Monday, October 20, 2014

My Frenemy

I know I've posted this before, but I weigh every day and keep track of it on a calendar.  I've done it for several years now.  I know "they" say you aren't supposed to do that, and even my WW leader frowns when I mention it.  I think the experts are afraid daily weighers will somehow become obsessed with the numbers.  I am not.  I just simply do it to track patterns, like my weekly gain every Monday.  Perhaps I should be a little more obsessed, maybe that would help!  It's an exercise in frustration though, because it just goes up and down, up and down, never moving forward.

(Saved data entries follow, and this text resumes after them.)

(** * sxs.utilities.sxs_directories: resolution of the SXS cache and config
    directories, and the JSON configuration file kept there.

    The Python module is embedded as state-passing functions over a record
    [World] that holds what the code reads and writes: the process
    environment, the file system, the [functools.lru_cache] of
    [sxs_directory], the warnings emitted and the [atexit] registry.
    Exceptions are values of [Exception]; a computation returns a [Result]
    together with the world it leaves behind.

    What the embedding takes for granted:
    - a POSIX system: paths are [PurePosixPath]s, and a leading [//] is read
      as [/];
    - no symbolic links, so that [Path.resolve] and the kernel agree on the
      lexical reading of [..];
    - an unprivileged process whose umask leaves it the right to write to
      the directories it creates;
    - the default warning filters: [warnings.warn] records and returns;
    - [directory_type] is a string and [persistent] a boolean, passed by
      position or, for [persistent], by keyword. *)

From Stdlib Require Import ZArith Ascii String List Bool Lia.
From stdpp Require Import base option gmap strings list fin_maps.

Local Open Scope string_scope.
#[local] Set Warnings "-register-all".

(** ** Python exceptions *)

Inductive Errno := ENOENT | EEXIST | EACCES | ENOTDIR | EISDIR | ENOSPC.

Inductive Exception :=
| ValueError (msg : string)
| OSError (e : Errno)
| RuntimeError (msg : string)
| AttributeError (msg : string)
| UnboundLocalError (name : string)
| RecursionError.

Inductive Result (A : Type) :=
| Ok (a : A)
| Raise (e : Exception).
Arguments Ok {A} a.
Arguments Raise {A} e.

#[global] Instance Errno_eq_dec : EqDecision Errno.
Proof. solve_decision. Defined.

(** ** Strings *)

Module Str.

(** [str.upper] on the ASCII letters. *)
Definition upper_ascii (c : ascii) : ascii :=
  let n := nat_of_ascii c in
  if (97 <=? n)%nat && (n <=? 122)%nat then ascii_of_nat (n - 32) else c.

Fixpoint upper (s : string) : string :=
  match s with
  | EmptyString => EmptyString
  | String c r => String (upper_ascii c) (upper r)
  end.

(** [s.split("/")]. *)
Fixpoint split (s : string) : list string :=
  match s with
  | EmptyString => [""]
  | String c r =>
      if Ascii.eqb c "/" then "" :: split r
      else match split r with
           | [] => [String c ""]
           | h :: t => String c h :: t
           end
  end.

Definition startswith (s p : string) : bool := String.prefix p s.

Definition nonempty (s : string) : bool := negb (String.eqb s "").

Fixpoint endswith_slash (s : string) : bool :=
  match s with
  | EmptyString => false
  | String c EmptyString => Ascii.eqb c "/"
  | String _ r => endswith_slash r
  end.

(** The line feed of the f-strings. *)
Definition nl : string := String (ascii_of_nat 10) EmptyString.

End Str.

(** ** pathlib.PurePosixPath

    A path is its root flag and its components, kept innermost first, so
    that the parent of a path is the tail of its components.  Empty and
    [.] components are dropped when a path is built, as pathlib does;
    [..] components are kept. *)

Record Path := mkPath { anchored : bool; rparts : list string }.

#[global] Instance Path_eq_dec : EqDecision Path.
Proof. solve_decision. Defined.

Definition proper_part (c : string) : bool :=
  negb (String.eqb c "" || String.eqb c ".").

(** [Path(s)] *)
Definition Path_of (s : string) : Path :=
  {| anchored := Str.startswith s "/";
     rparts := rev (List.filter proper_part (Str.split s)) |}.

(** [Path()] *)
Definition Path_empty : Path := {| anchored := false; rparts := [] |}.

(** [p / q] *)
Definition joinpath (p q : Path) : Path :=
  if anchored q then q
  else {| anchored := anchored p; rparts := rparts q ++ rparts p |}.

Declare Scope path_scope.
Delimit Scope path_scope with path.
Infix "</>" := joinpath (at level 40, left associativity) : path_scope.
Local Open Scope path_scope.

(** [str(p)] *)
Definition Path_str (p : Path) : string :=
  let body := String.concat "/" (rev (rparts p)) in
  if anchored p then "/" +:+ body
  else if Str.nonempty body then body else ".".

(** Lexical removal of [..], outermost component first. *)
Definition normalise (l : list string) : list string :=
  fold_right (fun c acc => if String.eqb c ".." then tail acc else c :: acc) [] l.

(** ** The world of the process *)

(** Python values that JSON can hold. *)
Inductive Value :=
| VNone
| VBool (b : bool)
| VInt (z : Z)
| VStr (s : string)
| VList (l : list Value)
| VDict (d : list (string * Value)).

(** A file-system node.  [w] says whether the process may write to it.  The
    text of a regular file is represented by the JSON document it spells,
    [None] when it spells none. *)
Inductive Node :=
| Dir (w : bool)
| File (w : bool) (content : option Value).

Definition node_writable (n : Node) : bool :=
  match n with Dir w => w | File w _ => w end.

(** The three ways the module and its callers pass the arguments of
    [sxs_directory]; [functools.lru_cache] keeps one entry per way. *)
Inductive Args :=
| Call1 (directory_type : string)
| Call2 (directory_type : string) (persistent : bool)
| CallKw (directory_type : string) (persistent : bool).

#[global] Instance Args_eq_dec : EqDecision Args.
Proof. solve_decision. Defined.

Definition args_directory_type (a : Args) : string :=
  match a with Call1 d | Call2 d _ | CallKw d _ => d end.

Definition args_persistent (a : Args) : bool :=
  match a with Call1 _ => true | Call2 _ p | CallKw _ p => p end.

(** [atexit.register(shutil.rmtree, tmpdir)] *)
Inductive AtExit := Rmtree (dir : string).

Record World := mkWorld {
  environ : gmap string string;          (* os.environ *)
  platform : string;                     (* sys.platform *)
  cwd : list string;                     (* os.getcwd(), innermost first *)
  pw_self : option string;               (* pwd.getpwuid(os.getuid()).pw_dir *)
  pw_name : gmap string string;          (* pwd.getpwnam(name).pw_dir *)
  fs : gmap (list string) Node;          (* absolute paths, innermost first *)
  inodes_free : nat;                     (* directory entries the device can still hold *)
  tempdir : option string;               (* tempfile.tempdir *)
  rng : nat -> string;                   (* tempfile._get_candidate_names() *)
  rng_pos : nat;
  memo : list (Args * Path);             (* lru_cache of sxs_directory, latest first *)
  warnings : list string;                (* warnings.warn *)
  atexit : list AtExit                   (* atexit.register *)
}.

Definition set_environ (e : gmap string string) (w : World) : World :=
  mkWorld e (platform w) (cwd w) (pw_self w) (pw_name w) (fs w) (inodes_free w)
          (tempdir w) (rng w) (rng_pos w) (memo w) (warnings w) (atexit w).

Definition set_fs (f : gmap (list string) Node) (n : nat) (w : World) : World :=
  mkWorld (environ w) (platform w) (cwd w) (pw_self w) (pw_name w) f n
          (tempdir w) (rng w) (rng_pos w) (memo w) (warnings w) (atexit w).

Definition set_tempdir (t : option string) (w : World) : World :=
  mkWorld (environ w) (platform w) (cwd w) (pw_self w) (pw_name w) (fs w) (inodes_free w)
          t (rng w) (rng_pos w) (memo w) (warnings w) (atexit w).

Definition set_rng_pos (n : nat) (w : World) : World :=
  mkWorld (environ w) (platform w) (cwd w) (pw_self w) (pw_name w) (fs w) (inodes_free w)
          (tempdir w) (rng w) n (memo w) (warnings w) (atexit w).

Definition set_memo (m : list (Args * Path)) (w : World) : World :=
  mkWorld (environ w) (platform w) (cwd w) (pw_self w) (pw_name w) (fs w) (inodes_free w)
          (tempdir w) (rng w) (rng_pos w) m (warnings w) (atexit w).

Definition set_warnings (l : list string) (w : World) : World :=
  mkWorld (environ w) (platform w) (cwd w) (pw_self w) (pw_name w) (fs w) (inodes_free w)
          (tempdir w) (rng w) (rng_pos w) (memo w) l (atexit w).

Definition set_atexit (l : list AtExit) (w : World) : World :=
  mkWorld (environ w) (platform w) (cwd w) (pw_self w) (pw_name w) (fs w) (inodes_free w)
          (tempdir w) (rng w) (rng_pos w) (memo w) (warnings w) l.

(** ** Computations: state and exceptions *)

Definition M (A : Type) : Type := World -> Result A * World.

Definition ret {A} (a : A) : M A := fun w => (Ok a, w).

Definition raise {A} (e : Exception) : M A := fun w => (Raise e, w).

Definition bind {A B} (m : M A) (k : A -> M B) : M B :=
  fun w => match m w with
           | (Ok a, w') => k a w'
           | (Raise e, w') => (Raise e, w')
           end.

(** [try: m  except OSError: h  else: k] *)
Definition try_except_OSError {A B} (m : M A) (h : M B) (k : A -> M B) : M B :=
  fun w => match m w with
           | (Ok a, w') => k a w'
           | (Raise (OSError _), w') => h w'
           | (Raise e, w') => (Raise e, w')
           end.

Definition get {A} (f : World -> A) : M A := fun w => (Ok (f w), w).

Definition modify (f : World -> World) : M unit := fun w => (Ok tt, f w).

Declare Scope py_scope.
Delimit Scope py_scope with py.
Notation "x <- m ;; k" := (bind m (fun x => k))
  (at level 100, m at next level, right associativity) : py_scope.
Notation "m ;;; k" := (bind m (fun _ => k))
  (at level 100, right associativity) : py_scope.
Local Open Scope py_scope.

(** ** The operating system

    The file system has directories and regular files and no symbolic
    links, so a path names the node found by removing [..] lexically.  The
    process is unprivileged: it writes where the node's flag allows.  A new
    directory or file takes one of the [inodes_free] entries of the
    device and is created writable. *)

(** The absolute location a path names, relative paths starting at the
    working directory. *)
Definition key (w : World) (p : Path) : list string :=
  normalise (rparts p ++ (if anchored p then [] else cwd w)).

Definition stat (p : Path) (w : World) : option Node := fs w !! key w p.

(** [Path.exists] *)
Definition Path_exists (p : Path) : M bool :=
  get (fun w => bool_decide (is_Some (stat p w))).

(** [Path.is_dir] *)
Definition is_dir_at (p : Path) (w : World) : bool :=
  match stat p w with Some (Dir _) => true | _ => false end.

Definition Path_is_dir (p : Path) : M bool := get (is_dir_at p).

(** [os.access(str(p), os.W_OK)] *)
Definition writable_at (p : Path) (w : World) : bool :=
  match stat p w with Some n => node_writable n | None => false end.

Definition os_access_W_OK (p : Path) : M bool := get (writable_at p).

(** [os.mkdir] *)
Definition os_mkdir (p : Path) : M unit := fun w =>
  match key w p with
  | [] => (Raise (OSError EEXIST), w)
  | c :: parent =>
      match fs w !! parent with
      | None => (Raise (OSError ENOENT), w)
      | Some (File _ _) => (Raise (OSError ENOTDIR), w)
      | Some (Dir pw) =>
          match fs w !! (c :: parent) with
          | Some _ => (Raise (OSError EEXIST), w)
          | None =>
              if negb pw then (Raise (OSError EACCES), w)
              else match inodes_free w with
                   | O => (Raise (OSError ENOSPC), w)
                   | S n => (Ok tt, set_fs (<[c :: parent := Dir true]> (fs w)) n w)
                   end
          end
      end
  end.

This weekend was like every weekend of my life.  Even though we didn't go out of town, we did leave the comfort zone of the house, and out there in the world I go crazy with eating.  It doesn't matter how many times I tell myself I will only order the side salad with the fat free dressing, I never stick to that plan.  Hell, I don't WANT to be that person who only ever eats a nasty little lump of lettuce every time we go out.  I don't think my husband would enjoy my company much either if I was that person.

Friday night I had expected him to work late, but miracles sometimes do happen, and he was home at a "normal" time.  But super stressed out.  He hadn't been home ten minutes, and we were out the door, headed downtown to our favorite Mexican restaurant.  Well who ever heard of sticking to a healthy plan at a Mexican eatery, hah!  Luckily I don't drink alcohol, so the lure of a few Margaritas does not entice me.  But I do drink enough soda to make up for it.  Normally I get water when we go out, but there are just some cuisines that call for a nice cold Coke.  The only positive was that we didn't get a second basket of chips!

Saturday we got up early to head off to an estate sale and then an auction, so in between there was lunch out.  I managed to talk James into my favorite sandwich spot, where simple buns are bumped in favor of thick chewy sourdough bread, and sandwiches are loaded with yummy squishy dressings and cheese and olives and all sorts of fattening toppings.  I can't resist, and since the place is "in another town" and I don't get over that way very often, I convinced myself that was reason enough to indulge.  Sunday night my in-laws came through town for a nice visit, and we had Italian out.  Even though my pasta wasn't great, and I barely ate any of it- I did have plenty of salad, bread with oil, and the free dessert they offered in place of the terrible entree.

So this morning, my nemesis the scale showed the two pounds I gained over the weekend.  I expected it.  I always know that, whatever I weighed on Friday morning before WW, I might as well add 2-4 pounds come Monday.  That's been my pattern for years now.  I know I will lose those 2-4 pounds by Friday, which will mean no loss for my meeting this week.  And, once again next weekend, I'll do the same thing all over again.  Gain several pounds with two or three meals eaten out.  Then spend all of next week working it off.  It's why I can't get ahead.

I don't know how to break this pattern.  Easy enough to say stop eating out, but that isn't going to happen.  James and I don't stay home on the weekends.  And I haven't found a way yet to control myself at restaurants.  We enjoy eating out.  We love the burgers at The Brickhouse, the pizza at Fabiano's, the wings at Taco Mac.  I never want to tell my husband "Oh I can't eat there" when he wants to go somewhere in particular.  But I also don't want to sit across the table from him watching him eat chili cheese fries while I poke my fork at a tasteless piece of cucumber with no dressing.  I don't know how to find the balance where we can both have a good time yet do what's right.  That's the answer I need, to make the scale my friend from now on.